Spring Boot helps you to create Spring-powered, production-grade applications and services with absolute minimum fuss. It takes an opinionated view of the Spring platform so that new and existing users can quickly get to the bits they need.

You can use Spring Boot to create stand-alone Java applications that can be started using java -jar or more traditional WAR deployments. We also provide a command-line tool that runs Spring scripts.

Our primary goals are:

  • Provide a radically faster and widely accessible getting started experience for all Spring development.

  • Be opinionated, but get out of the way quickly as requirements start to diverge from the defaults.

  • Provide a range of non-functional features common to large classes of projects (for example, embedded servers, security, metrics, health checks, externalized configuration).

  • Absolutely no code generation and no requirement for XML configuration.

Installation and Getting Started

The reference documentation includes detailed installation instructions as well as a comprehensive getting started guide.

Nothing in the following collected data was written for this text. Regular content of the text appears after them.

(** X13. Every weather route is bound to a key of the city table: its path
    is [/api/weather/] followed by the key, the lookup of its handler yields
    a non-empty locale name (never [undefined]), and with a configured
    credential the handler queries the upstream for that locale.  Conversely
    every key of the city table has its route. *)
Theorem X13_routes_resolve :
  (∀ path cityKey,
     (path, cityKey) ∈ weather_routes →
     path = "/api/weather/" +:+ cityKey
     ∧ ∃ name,
         CITY_MAP !! cityKey = Some name ∧ name ≠ ""
         ∧ ∀ key axios w,
             configured key = true →
             ∃ k, key = Some k
                  ∧ requests (getCityWeather key axios cityKey w).2
                    = requests w ++ [forecast_request k (Locale name)])
  ∧ (∀ cityKey name,
       CITY_MAP !! cityKey = Some name →
       ("/api/weather/" +:+ cityKey, cityKey) ∈ weather_routes).
Proof.
  split.
  - intros path cityKey Hin. unfold weather_routes in Hin.
    repeat (apply elem_of_cons in Hin as [[= -> ->]|Hin]);
      [..|by apply elem_of_nil in Hin];
      (split; [reflexivity|]); eexists; (split; [reflexivity|]);
      (split; [discriminate|]); intros key axios w Hk;
      destruct key as [k|]; [|discriminate Hk| |discriminate Hk| |discriminate Hk
                              | |discriminate Hk| |discriminate Hk| |discriminate Hk];
      exists k; (split; [reflexivity|]);
      rewrite getCityWeather_requests;
      rewrite (proj2 (proj2 (getWeatherData_traces _ _ _ _))), Hk; reflexivity.
  - intros cityKey name Hname. apply CITY_MAP_keys in Hname.
    unfold city_keys in Hname.
    repeat (apply elem_of_cons in Hname as [->|Hname]);
      [..|by apply elem_of_nil in Hname]; unfold weather_routes; cbn;
      repeat constructor.
Qed.

(** X13 on the route of Tainan and on the key of Taoyuan. *)
Lemma X13_routes_resolve_witness :
  ("/api/weather/tainan" = "/api/weather/" +:+ "tainan"
   ∧ ∃ name, CITY_MAP !! "tainan" = Some name ∧ name ≠ "")
  ∧ ("/api/weather/" +:+ "taoyuan", "taoyuan") ∈ weather_routes.
Proof.
  destruct X13_routes_resolve as [Hroute Hkey]. split.
  - destruct (Hroute "/api/weather/tainan" "tainan") as (Hpath & name & Hname & Hne & _).
    { unfold weather_routes. find_member. }
    split; [exact Hpath|]. by exists name.
  - apply (Hkey "taoyuan" "桃園市"). reflexivity.
Defined.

Here is a quick teaser of a complete Spring Boot application in Java:

import org.springframework.boot.*;
import org.springframework.boot.autoconfigure.*;
import org.springframework.web.bind.annotation.*;

public class Example {

	String home() {
		return "Hello World!";

	public static void main(String[] args) {
		SpringApplication.run(Example.class, args);


Getting Help

Are you having trouble with Spring Boot? We want to help!

Reporting Issues

Spring Boot uses GitHub’s integrated issue tracking system to record bugs and feature requests. If you want to raise an issue, please follow the recommendations below:

  • Before you log a bug, please search the issue tracker to see if someone has already reported the problem.

  • If the issue doesn’t already exist, create a new issue.

  • Please provide as much information as possible with the issue report. We like to know the Spring Boot version, operating system, and JVM version you’re using.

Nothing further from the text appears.